Binding site prediction

  1. 45

    If the top-ranked model is assigned a probability of >90%, the model and sequence are submitted automatically to the 3DLigandSite34 server for ligand binding site prediction. Scroll down the main results page beyond the detailed template information table to the 'Binding site prediction' section. If your top model is >90% confident, a message to this effect and a link to results is presented. If the top rank model is either below 90% confidence or is predicted to contain substantial (>50%) disorder, it is not sent to 3DLigandSite and a message to this effect is displayed. A link is available to submit the model regardless of confidence, but this requires user intervention. Click this link to go to the 3DLigandSite page and explore the results. See the 3DLigandSite34 paper and the site's FAQ for how to interpret these results. Return to the main results page.

Transmembrane helix prediction

  1. 46

    Your sequence and the set of homologs detected by PSI-BLAST are processed by a support vector machine (a powerful machine-learning tool) to determine whether your sequence is likely to contain transmembrane helices, as well as to predict their topology in the membrane. For this, Phyre2 uses memsat-svm35, which has demonstrated an average accuracy of 89% on a large test set. Scroll to the bottom of the main results page just below the 'Binding site prediction' section. If transmembrane helices are predicted, an image will be seen showing the extracellular and cytoplasmic sides of the membrane and the beginning and end of each transmembrane helix, illustrated with a number indicating the residue index. This information is not explicitly used in model generation but is presented as additional useful information for the user.

Troubleshooting

Step 4: how should long sequences be handled?
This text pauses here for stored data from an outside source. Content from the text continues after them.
Lemma collect_loop_refines q hm rem i t bufs :
  (collect_loop pm idle rem q i (mkWorld hm t)).1 = Some bufs <->
  request q hm (Z.of_nat rem) i bufs.
Proof.
  revert i t bufs. induction rem as [|rem IH]; intros i t bufs.
  { split; [done|]. intros (d & _ & ? & _)%request_inv. lia. }
  rewrite ring_step. destruct (ring_fetch q hm i) as [d|] eqn:Hd; cbn [option_bind].
  2:{ split; [done|]. intros (d & ? & _)%request_inv. congruence. }
  split.
  - destruct (is_indirect d) eqn:Hi.
    + destruct (q_indirect q) eqn:Hq; [|done]. destruct (has_next d) eqn:Hn; [done|]. cbn [andb negb].
      intros (ts & Ht & ->)%walk_table_refines.
      apply (req_indirect _ _ _ _ [] d ts); simpl; rewrite ?Z.sub_0_r; try done.
      by apply chain_last.
    + destruct (has_next d) eqn:Hn.
      * intros (rest & Hr%IH & ->)%fmap_Some. replace (Z.of_nat (S rem)) with (Z.of_nat rem + 1) by lia.
        by apply request_cons.
      * intros [= <-]. apply (req_direct _ _ _ _ [d]); [by apply chain_last|simpl; lia|by constructor].
  - intros (d' & Hd' & _ & Hcase)%request_inv. replace d' with d in * by congruence.
    destruct Hcase as [(-> & -> & ->)|[(-> & -> & rest & -> & Hr)|(-> & -> & -> & ts & Ht & ->)]].
    + done.
    + replace (Z.of_nat (S rem) - 1) with (Z.of_nat rem) in Hr by lia.
      apply fmap_Some. exists rest. split; [by apply IH|done].
    + cbn [andb negb]. apply walk_table_refines. by exists ts.
Qed.

End chains.

(** ** The rings of a checked queue *)

Section rings.
Context `{GuestMap P} (pm : P) (Hpm : gm_ok pm).

Lemma check_ring_Ok r addr len :
  check_ring pm r addr len = Ok tt <->
  addr <> 0 /\ is_multiple_of addr (ring_align r) = true /\
  exists v, gm_lookup pm addr len = Some v.
Proof.
  unfold check_ring. destruct (Z.eqb_spec addr 0); [by split; [|intros (? & _)]|].
  destruct (is_multiple_of addr _); simpl; [|by split; [|intros (_ & ? & _)]].
  destruct (gm_lookup pm addr len).
  - split; [intros _; eauto|done].
  - split; [done|]. by intros (_ & _ & ? & ?).
Qed.

(** What a passed check gives every later access to the rings. *)
Record views (q : VirtQueue) (av uv : SubMapping) : Prop := {
  vw_avail : gm_lookup pm (q_avail q) (avail_ring_bytes q) = Some av;
  vw_used : gm_lookup pm (q_used q) (used_ring_bytes q) = Some uv;
  vw_avail_align : q_avail q mod 2 = 0;
  vw_used_align : q_used q mod 4 = 0
}.

Lemma validate_views q :
  validate_addrs pm q = Ok tt ->
  is_configured q = true /\ exists av uv, views q av uv.
Proof.
  unfold validate_addrs. destruct (check_ring pm Desc _ _) as [[]|] eqn:Hd; [|done].
  destruct (check_ring pm Avail _ _) as [[]|] eqn:Ha; [|done]. simpl. intros Hu.
  apply check_ring_Ok in Hd as (Hd & _). apply check_ring_Ok in Ha as (_ & Hal & av & Hav).
  apply check_ring_Ok in Hu as (_ & Hul & uv & Huv).
  split; [unfold is_configured; by destruct (Z.eqb_spec (q_desc q) 0)|].
  exists av, uv. split; try done; by apply Z.eqb_eq.
Qed.

(** The driver's index, entry [k] of its ring, and the suppression word of
    the used ring. *)
Definition avail_idx_of (av : SubMapping) (hm : hostmem) : Z :=
  le_val (peek_range hm (s_ptr av + 2) 2).
Definition ring_entry (av : SubMapping) (hm : hostmem) (k : Z) : Z :=
  le_val (peek_range hm (s_ptr av + 4 + 2 * k) 2).
Definition avail_event_of (q : VirtQueue) (uv : SubMapping) (hm : hostmem) : Z :=
  le_val (peek_range hm (s_ptr uv + 4 + 8 * q_size q) 2).

Section checked.
Context (q : VirtQueue) (av uv : SubMapping) (Hq : q_ok q) (Hv : views q av uv).

Lemma checked_bounds :
  0 < q_size q <= 32768 /\ 0 <= q_avail q /\ 0 <= q_used q /\
  q_avail q + avail_ring_bytes q < 2 ^ 64 /\ q_used q + used_ring_bytes q < 2 ^ 64 /\
  0 <= event_field_bytes q.
Proof.
  destruct Hq as [[Hs _] _ _ _ Ha Hu _ _]. unfold uint, MAX_QUEUE_SIZE in *.
  assert (0 <= event_field_bytes q) by (unfold event_field_bytes; by destruct (q_event_idx q)).
  destruct (gm_view pm (q_avail q) (avail_ring_bytes q) av) as (_ & ? & _); try done;
    [lia|unfold avail_ring_bytes; lia|apply Hv|].
  destruct (gm_view pm (q_used q) (used_ring_bytes q) uv) as (_ & ? & _); try done;
    [lia|unfold used_ring_bytes; lia|apply Hv|].
  split_and!; done || lia.
Qed.

Lemma mod2_add a b : a mod 2 = 0 -> b mod 2 = 0 -> (a + b) mod 2 = 0.
Proof. intros Ha Hb. by rewrite Z.add_mod, Ha, Hb. Qed.

Lemma read_avail_at g off w :
  0 <= off -> off + 2 <= avail_ring_bytes q -> off mod 2 = 0 ->
  read_u16 pm g (q_avail q + off) w =
    (Some (le_val (peek_range (w_mem (turn g w)) (s_ptr av + off) 2)), turn g w).
Proof.
  intros H0 Hle Hm. pose proof checked_bounds as (_ & ? & _).
  rewrite (read_u16_view pm g Hpm (q_avail q) (avail_ring_bytes q) av);
    [|done|apply Hv|lia|lia|by apply mod2_add, Hm; apply Hv].
  by replace (q_avail q + off - q_avail q) with off by lia.
Qed.

Lemma pop_checked g w :
  q_addrs_ok q <> Some false -> validate_addrs pm q = Ok tt ->
  pop_avail pm g q w =
    let q1 := set_addrs_ok q (Some true) in
    let w1 := turn g w in
    if q_last_avail q =? avail_idx_of av (w_mem w1) then (None, q1, w1)
    else
      let w2 := turn g w1 in
      let h := ring_entry av (w_mem w2) (q_last_avail q mod q_size q) in
      let q2 := set_last_avail_idx q1 (wadd 16 (q_last_avail q) 1) in
      (if q_size q <=? h then None else Some h, q2, w2).
Proof.
  intros Hnf Hval. pose proof checked_bounds as (? & ? & ? & Hb & ? & ?).
  unfold pop_avail. rewrite (proj1 (validate_views q Hval)). cbn [negb].
  replace (addrs_usable pm q) with (true, set_addrs_ok q (Some true)).
  2:{ unfold addrs_usable. rewrite Hval. destruct (q_addrs_ok q) as [[]|] eqn:E; try done.
      unfold set_addrs_ok. rewrite <- E. by destruct q. }
  cbn [negb q_avail q_size q_last_avail set_addrs_ok].
  assert (0 <= q_last_avail q mod q_size q < q_size q) by (apply Z.mod_pos_bound; lia).
  unfold avail_ring_bytes in Hb. rewrite wadd_small by lia.
  rewrite read_avail_at; [|lia|unfold avail_ring_bytes; lia|done].
  unfold avail_idx_of. destruct (q_last_avail q =? _); [done|].
  rewrite wmul_small, (wadd_small _ (q_avail q) 4) by lia. rewrite wadd_small by lia.
  rewrite <- Z.add_assoc, read_avail_at; [|lia|unfold avail_ring_bytes; lia|].
  - unfold ring_entry. replace (s_ptr av + (4 + q_last_avail q mod q_size q * 2))
      with (s_ptr av + 4 + 2 * (q_last_avail q mod q_size q)) by lia.
    change (q_size (set_last_avail_idx _ _)) with (q_size q). by destruct (q_size q <=? _).
  - apply mod2_add; [done|]. by rewrite Z.mod_mul.
Qed.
There is currently a sequence length limit of 1,200 amino acids. Work is under way to extend this limit. If the query exceeds this limit, it is advised that the query be submitted to the CDD29 to determine probable domain boundaries. The query may then be chopped at these boundaries to ensure that the length is below the limit and resubmitted to Phyre2. Future versions of Phyre2 will automate this step and display optional cut points to the user.

Step 4: what if I only have an identifier and no sequence?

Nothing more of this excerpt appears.